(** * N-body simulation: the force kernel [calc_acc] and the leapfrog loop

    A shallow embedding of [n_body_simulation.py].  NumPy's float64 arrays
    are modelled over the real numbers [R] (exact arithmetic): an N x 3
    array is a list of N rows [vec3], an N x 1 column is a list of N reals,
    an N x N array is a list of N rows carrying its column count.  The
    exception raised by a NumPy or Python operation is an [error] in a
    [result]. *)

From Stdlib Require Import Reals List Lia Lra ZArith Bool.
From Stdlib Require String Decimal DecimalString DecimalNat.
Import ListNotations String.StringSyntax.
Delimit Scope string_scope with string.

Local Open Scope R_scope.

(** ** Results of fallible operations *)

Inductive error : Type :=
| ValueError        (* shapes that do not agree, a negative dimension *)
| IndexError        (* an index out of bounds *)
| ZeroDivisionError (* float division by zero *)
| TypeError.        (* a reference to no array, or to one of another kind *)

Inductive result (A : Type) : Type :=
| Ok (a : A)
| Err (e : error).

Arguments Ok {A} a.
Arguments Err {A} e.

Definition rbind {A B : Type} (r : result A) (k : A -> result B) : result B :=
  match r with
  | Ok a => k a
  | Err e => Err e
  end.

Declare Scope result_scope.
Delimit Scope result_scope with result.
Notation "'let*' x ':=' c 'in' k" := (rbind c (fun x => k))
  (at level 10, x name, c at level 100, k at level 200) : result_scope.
== == ==
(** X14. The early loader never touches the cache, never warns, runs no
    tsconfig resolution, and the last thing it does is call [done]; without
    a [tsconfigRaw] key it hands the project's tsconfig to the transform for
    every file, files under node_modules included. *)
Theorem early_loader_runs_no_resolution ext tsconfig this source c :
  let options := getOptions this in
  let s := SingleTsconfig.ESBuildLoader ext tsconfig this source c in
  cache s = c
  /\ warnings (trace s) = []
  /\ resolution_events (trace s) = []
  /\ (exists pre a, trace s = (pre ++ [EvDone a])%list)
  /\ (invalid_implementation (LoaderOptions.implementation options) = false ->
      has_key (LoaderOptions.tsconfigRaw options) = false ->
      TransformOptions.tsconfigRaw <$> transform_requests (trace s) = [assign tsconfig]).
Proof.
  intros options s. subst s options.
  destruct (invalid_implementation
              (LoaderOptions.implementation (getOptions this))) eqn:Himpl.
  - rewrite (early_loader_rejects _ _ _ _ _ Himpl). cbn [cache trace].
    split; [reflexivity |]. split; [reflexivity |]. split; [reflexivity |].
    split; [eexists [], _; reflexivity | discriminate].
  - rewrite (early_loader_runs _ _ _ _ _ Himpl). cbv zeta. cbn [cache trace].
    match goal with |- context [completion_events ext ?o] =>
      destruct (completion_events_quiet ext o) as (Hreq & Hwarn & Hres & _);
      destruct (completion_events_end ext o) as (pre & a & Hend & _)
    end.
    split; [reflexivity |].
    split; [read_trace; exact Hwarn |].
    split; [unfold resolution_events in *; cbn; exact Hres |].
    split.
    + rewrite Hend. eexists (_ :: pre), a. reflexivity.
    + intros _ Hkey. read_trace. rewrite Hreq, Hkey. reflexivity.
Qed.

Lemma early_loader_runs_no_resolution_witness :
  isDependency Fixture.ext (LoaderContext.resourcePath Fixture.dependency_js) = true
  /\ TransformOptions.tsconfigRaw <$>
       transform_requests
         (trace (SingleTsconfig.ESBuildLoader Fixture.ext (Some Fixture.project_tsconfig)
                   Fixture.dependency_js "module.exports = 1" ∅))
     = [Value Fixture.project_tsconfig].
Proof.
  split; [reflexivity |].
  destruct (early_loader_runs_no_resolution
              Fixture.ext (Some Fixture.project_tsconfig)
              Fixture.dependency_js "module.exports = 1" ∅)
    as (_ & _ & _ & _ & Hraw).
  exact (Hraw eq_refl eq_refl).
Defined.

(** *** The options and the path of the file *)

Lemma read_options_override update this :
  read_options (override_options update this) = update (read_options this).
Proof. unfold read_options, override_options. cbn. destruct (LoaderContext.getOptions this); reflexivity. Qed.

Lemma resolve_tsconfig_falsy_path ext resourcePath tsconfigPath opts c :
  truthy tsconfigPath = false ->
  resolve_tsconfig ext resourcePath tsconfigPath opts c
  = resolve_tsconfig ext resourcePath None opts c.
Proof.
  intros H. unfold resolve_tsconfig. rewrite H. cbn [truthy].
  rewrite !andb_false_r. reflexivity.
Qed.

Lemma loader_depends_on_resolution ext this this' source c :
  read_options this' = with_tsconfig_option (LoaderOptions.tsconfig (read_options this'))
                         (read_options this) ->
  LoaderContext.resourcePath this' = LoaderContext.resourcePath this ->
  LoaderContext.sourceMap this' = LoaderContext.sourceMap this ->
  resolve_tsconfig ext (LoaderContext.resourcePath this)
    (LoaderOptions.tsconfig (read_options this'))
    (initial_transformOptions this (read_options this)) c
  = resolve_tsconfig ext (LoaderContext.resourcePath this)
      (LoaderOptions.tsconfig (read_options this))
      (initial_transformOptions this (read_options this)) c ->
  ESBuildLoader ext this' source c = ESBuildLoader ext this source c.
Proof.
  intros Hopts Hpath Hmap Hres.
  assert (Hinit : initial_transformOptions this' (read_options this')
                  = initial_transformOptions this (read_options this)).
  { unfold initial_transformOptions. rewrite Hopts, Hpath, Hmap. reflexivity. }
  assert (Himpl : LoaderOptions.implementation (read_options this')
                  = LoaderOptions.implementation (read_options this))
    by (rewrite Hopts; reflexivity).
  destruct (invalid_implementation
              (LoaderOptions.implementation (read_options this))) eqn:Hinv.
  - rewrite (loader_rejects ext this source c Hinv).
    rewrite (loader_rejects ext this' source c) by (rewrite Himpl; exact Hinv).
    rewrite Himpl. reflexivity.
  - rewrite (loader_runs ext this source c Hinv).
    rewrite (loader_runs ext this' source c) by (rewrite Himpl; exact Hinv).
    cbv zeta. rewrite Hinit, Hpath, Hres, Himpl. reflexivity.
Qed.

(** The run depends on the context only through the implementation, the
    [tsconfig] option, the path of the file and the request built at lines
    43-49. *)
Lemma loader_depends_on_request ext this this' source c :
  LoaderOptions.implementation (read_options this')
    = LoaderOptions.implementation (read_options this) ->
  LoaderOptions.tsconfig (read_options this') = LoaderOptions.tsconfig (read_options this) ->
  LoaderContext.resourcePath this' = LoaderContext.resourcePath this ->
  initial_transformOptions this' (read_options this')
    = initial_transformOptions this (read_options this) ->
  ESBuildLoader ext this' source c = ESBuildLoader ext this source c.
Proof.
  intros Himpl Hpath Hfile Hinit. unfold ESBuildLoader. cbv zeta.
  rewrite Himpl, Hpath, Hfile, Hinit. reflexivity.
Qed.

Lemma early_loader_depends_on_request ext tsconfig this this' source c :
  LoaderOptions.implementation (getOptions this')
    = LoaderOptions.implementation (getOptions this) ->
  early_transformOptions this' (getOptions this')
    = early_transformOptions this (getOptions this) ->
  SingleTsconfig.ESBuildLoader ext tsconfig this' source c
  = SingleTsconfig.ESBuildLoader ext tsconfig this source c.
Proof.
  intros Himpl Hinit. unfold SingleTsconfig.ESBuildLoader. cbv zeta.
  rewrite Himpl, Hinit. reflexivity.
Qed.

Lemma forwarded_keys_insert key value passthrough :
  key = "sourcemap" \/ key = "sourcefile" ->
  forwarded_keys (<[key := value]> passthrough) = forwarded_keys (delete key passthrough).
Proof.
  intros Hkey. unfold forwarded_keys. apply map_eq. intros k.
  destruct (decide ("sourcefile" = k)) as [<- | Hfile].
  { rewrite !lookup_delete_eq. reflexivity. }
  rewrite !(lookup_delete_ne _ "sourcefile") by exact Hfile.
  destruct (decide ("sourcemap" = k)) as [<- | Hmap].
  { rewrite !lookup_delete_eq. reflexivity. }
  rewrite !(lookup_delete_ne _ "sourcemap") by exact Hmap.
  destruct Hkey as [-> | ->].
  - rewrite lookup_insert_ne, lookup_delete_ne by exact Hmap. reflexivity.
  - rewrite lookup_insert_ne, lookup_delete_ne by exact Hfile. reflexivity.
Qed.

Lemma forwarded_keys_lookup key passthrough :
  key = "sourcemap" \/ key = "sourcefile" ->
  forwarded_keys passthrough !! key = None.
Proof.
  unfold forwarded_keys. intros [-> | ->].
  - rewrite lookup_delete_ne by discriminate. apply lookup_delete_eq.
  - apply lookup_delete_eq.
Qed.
== == ==
■ Problem details ■
Show every line of the data that includes the string "decide".

■ Result ■
  destruct (decide ("sourcefile" = k)) as [<- | Hfile].
  destruct (decide ("sourcemap" = k)) as [<- | Hmap].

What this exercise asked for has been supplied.